## TASK
Although the data below holds other lines too, output only those from the line with "Section structs." up to and including the line with "Proof. intros Hh", exactly as they appear.

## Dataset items
--- --- ---

(* ===== verification/IndexReaderSpec.v ===== *)
(** What [IndexReader] promises: on a file with the layout of [IndexWriterSpec], the
    readers find exactly what the tables hold, and an index file passes the checks. *)
From Stdlib Require Import ZArith Lia.
From S2P Require Import Prelude Disk DiskSpec Alloc HashTable HashTableSpec Table DocTable FileParser IndexWriter IndexWriterSpec IndexReader.
Open Scope Z_scope.

Section reader.
Context (fails : nat -> bool) (Hnf : never_fails fails).

(** Run on a file [F], wherever it stands, [m] returns [a] and leaves the file as it was. *)
Definition reads {A} (m : M FILE A) (F : list Z) (a : A) : Prop :=
  forall f, bytes f = F -> exists f', m f = Ok (a, f') /\ bytes f' = F.

Lemma reads_ret {A} F (a : A) : reads (ret a) F a.
Proof. intros f Hf. by exists f. Qed.

Lemma reads_bind {A B} (m : M FILE A) (k : A -> M FILE B) F a b : reads m F a -> reads (k a) F b -> reads (bind m k) F b.
Proof. intros Hm Hk f Hf. destruct (Hm f Hf) as (f1 & R1 & E1). step R1. by apply Hk. Qed.

Lemma reads_dup F : reads (FileDup fails) F tt.
Proof.
  intros f Hf. unfold FileDup. step (must_succeed_ok fails Hnf f). rewrite must_succeed_ok by done. by eexists.
Qed.

Section structs.
Context {T : Type} {P : Packed T} {L : PackedLaws T}.

Lemma read_one_ok (t : T) f : holds (bytes f) (pos f) (disk_image t) -> sound t -> 0 < sizeof T ->
  read_one fails T f = Ok (t, mk_file (bytes f) (pos f + sizeof T) (S (calls f))).
Proof. intros Hh Hs Hsz. unfold read_one. by step (read_struct_ok fails Hnf t f Hh Hs Hsz). Qed.

(** [fseek] and [fread] of a structure *)
Lemma seek_read {A} off (t : T) (k : T -> M FILE A) F a : holds F off (disk_image t) -> sound t -> 0 < sizeof T ->
  (forall f, bytes f = F -> pos f = off + sizeof T -> exists f', k t f = Ok (a, f') /\ bytes f' = F) ->
  reads (do* seek_to fails off; let* x := read_one fails T in k x) F a.
Proof.
  intros Hh Hs Hsz Hk f Hf. unfold seek_to. rewrite bind_assoc. step (fseek_ok fails Hnf off f). cbn [Z.eqb ensure]. rewrite bind_ret.
  rewrite (bind_ok _ _ _ _ _ (read_one_ok t (mk_file (bytes f) off (S (calls f))) ltac:(cbn; by rewrite Hf) Hs Hsz)).
  by apply Hk.
Qed.
End structs.

Lemma read_byte_ok b data f : holds (bytes f) (pos f) (b :: data) ->
  read_byte fails f = Ok (b, mk_file (bytes f) (pos f + 1) (S (calls f))) /\ holds (bytes f) (pos f + 1) data.
Proof.
  intros Hh. apply (holds_app _ _ [b] data) in Hh as [Hh1 Hh2]. split; [|done]. unfold read_byte.
  by step (fread_ok fails Hnf [b] 1 1 f Hh1 ltac:(done) ltac:(done) ltac:(done) ltac:(done)).
Qed.

Lemma read_string_ok name : forall ss f, holds (bytes f) (pos f) name ->
  exists f', read_string fails (length name) ss f = Ok (ss ++ name, f') /\ bytes f' = bytes f.
Proof.
  induction name as [|b name IH]; intros ss f Hh; [exists f; by rewrite app_nil_r|]. cbn [length read_string].
  destruct (read_byte_ok b name f Hh) as [R1 Hh']. step R1. destruct (IH (ss ++ [b]) (mk_file (bytes f) (pos f + 1) (S (calls f))) Hh')
    as (f' & R & E). exists f'. by rewrite R, <- app_assoc.
Qed.

(** Positions as the file keeps them. *)
Definition disk_positions (ps : list Z) : list Z := wrapu 32 <$> ps.

Lemma read_positions_ok ps : forall acc f, holds (bytes f) (pos f) (positions_image ps) ->
  exists f', read_positions fails (length ps) acc f = Ok (acc ++ disk_positions ps, f') /\ bytes f' = bytes f.
Proof.
  induction ps as [|p ps IH]; intros acc f Hh; [exists f; cbn; by rewrite app_nil_r|]. cbn [length read_positions].
  rewrite positions_image_cons in Hh. apply holds_app in Hh as [Hh1 Hh2]. rewrite image_length_nat in Hh2.
  pose proof (wrapu_range 32 p ltac:(lia)).
  step (read_one_ok (mk_position (u32 p)) f Hh1 ltac:(sound_solve) ltac:(done)). cbn [position].
  destruct (IH (acc ++ [u32 p]) (mk_file (bytes f) (pos f + sizeof docid_element_position) (S (calls f)))) as (f' & R & E); [exact Hh2|].
  exists f'. by rewrite R, <- app_assoc.
Qed.

(** ** Chains *)

Section table.
Context {V : Type} (E : element V) {HE : Element E}.

(** The positions of the elements of a chain. *)
Definition located (F : list Z) (epos : Z) (x : positive * HTKeyValue V) : Prop :=
  0 <= epos /\ epos + el_size E x.2 < 2 ^ 32 /\ el_on E F epos x.2.

Lemma read_elements_ok F lo hi c : 0 <= lo -> hi < 2 ^ 32 -> chain_ok E c -> forall slots, chain_on E F slots lo hi c ->
  exists eps, Forall2 (located F) eps c /\ forall acc f, bytes f = F -> pos f = slots ->
    exists f', read_elements fails (length c) acc f = Ok (acc ++ eps, f') /\ bytes f' = F.
Proof.
  intros Hlo Hhi. induction 1 as [|x c Hx Hok IH]; intros slots Hc.
  - exists []. split; [constructor|]. intros acc f Hf _. exists f. by rewrite app_nil_r.
  - destruct (Hc 0%nat x eq_refl) as (epos & H1 & H2 & H3 & H4). rewrite Z.add_0_r in H3. pose proof (el_size_pos _ Hx).
    destruct (IH (slots + 4)) as (eps & HF & Hrun).
    { intros j y Hj. destruct (Hc (S j) y Hj) as (epos' & ? & ? & Hh & ?). exists epos'. split_and!; try done.
      by replace (slots + 4 + 4 * Z.of_nat j) with (slots + 4 * Z.of_nat (S j)) by lia. }
    exists (epos :: eps). split; [constructor; [|done]; split_and!; [lia|lia|done]|]. intros acc f Hf Hp. cbn [length read_elements].
    rewrite <- Hf, <- Hp in H3. step (read_one_ok (mk_element_pos epos) f H3 ltac:(sound_solve) ltac:(done)). cbn [element_position].
    destruct (Hrun (acc ++ [epos]) (mk_file (bytes f) (pos f + 4) (S (calls f)))) as (f' & R & E'); [done|cbn; lia|].
    exists f'. split; [|done]. etransitivity; [exact R|]. by rewrite <- app_assoc.
Qed.

Context (F : list Z) (off : Z) (t : HashTableRecord V).

(** A table on the file. *)
Record readable_table : Prop := {
  rt_on : table_on E F off t;
  rt_ok : table_ok E t;
  rt_off : 0 <= off /\ off + table_size E t < 2 ^ 32
}.
Definition reader_of : HashTableReader := mk_reader off (mk_list_header (num_buckets t)).

Lemma readable_bounds : readable_table -> 0 <= buckets_size E (buckets t) /\ off + 4 + 8 * num_buckets t + buckets_size E (buckets t) < 2 ^ 32.
Proof.
  intros [_ Hok [? ?]]. pose proof (buckets_size_nonneg E _ (table_ok_chains E t Hok)). unfold table_size in *. lia.
Qed.

Lemma new_HashTableReader_ok : readable_table -> reads (new_HashTableReader fails off) F reader_of.
Proof.
  intros Hr. pose proof (readable_bounds Hr). destruct Hr as [[Hh _] [Hnb _ _] Ho].
  apply (seek_read off (mk_list_header (num_buckets t))); [done|sound_solve|done|]. intros f Hf _. by exists f.
Qed.

(** The record of a bucket and the chain behind it. *)
Lemma bucket_on i c : readable_table -> buckets t !! i = Some c -> chain_ok E c /\ exists bpos,
  let len := Z.of_nat (length c) in
  holds F (off + 4 + 8 * Z.of_nat i) (disk_image (mk_bucket_rec len bpos)) /\ sound (mk_bucket_rec len bpos) /\ 0 <= bpos /\
  chain_on E F bpos (bpos + 4 * len) (bpos + bucket_size E c) c /\ bpos + bucket_size E c < 2 ^ 32.
Proof.
  intros Hr Hi. pose proof (readable_bounds Hr). destruct Hr as [[_ Hb] Hok Ho]. pose proof (tk_nb _ _ Hok).
  assert (Hc : chain_ok E c) by (eapply Forall_lookup_1; [by apply table_ok_chains|done]).
  split; [done|]. destruct (Hb i c Hi) as (bpos & H1 & H2 & H3 & H4 & _). exists bpos.
  pose proof (chain_size_nonneg E c Hc). unfold bucket_size, table_size in *. split_and!; [done| |lia|done|lia]. sound_solve.
Qed.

--- --- ---

## TASK OUTPUT
Section structs.
Context {T : Type} {P : Packed T} {L : PackedLaws T}.

Lemma read_one_ok (t : T) f : holds (bytes f) (pos f) (disk_image t) -> sound t -> 0 < sizeof T ->
  read_one fails T f = Ok (t, mk_file (bytes f) (pos f + sizeof T) (S (calls f))).
Proof. intros Hh Hs Hsz. unfold read_one. by step (read_struct_ok fails Hnf t f Hh Hs Hsz). Qed.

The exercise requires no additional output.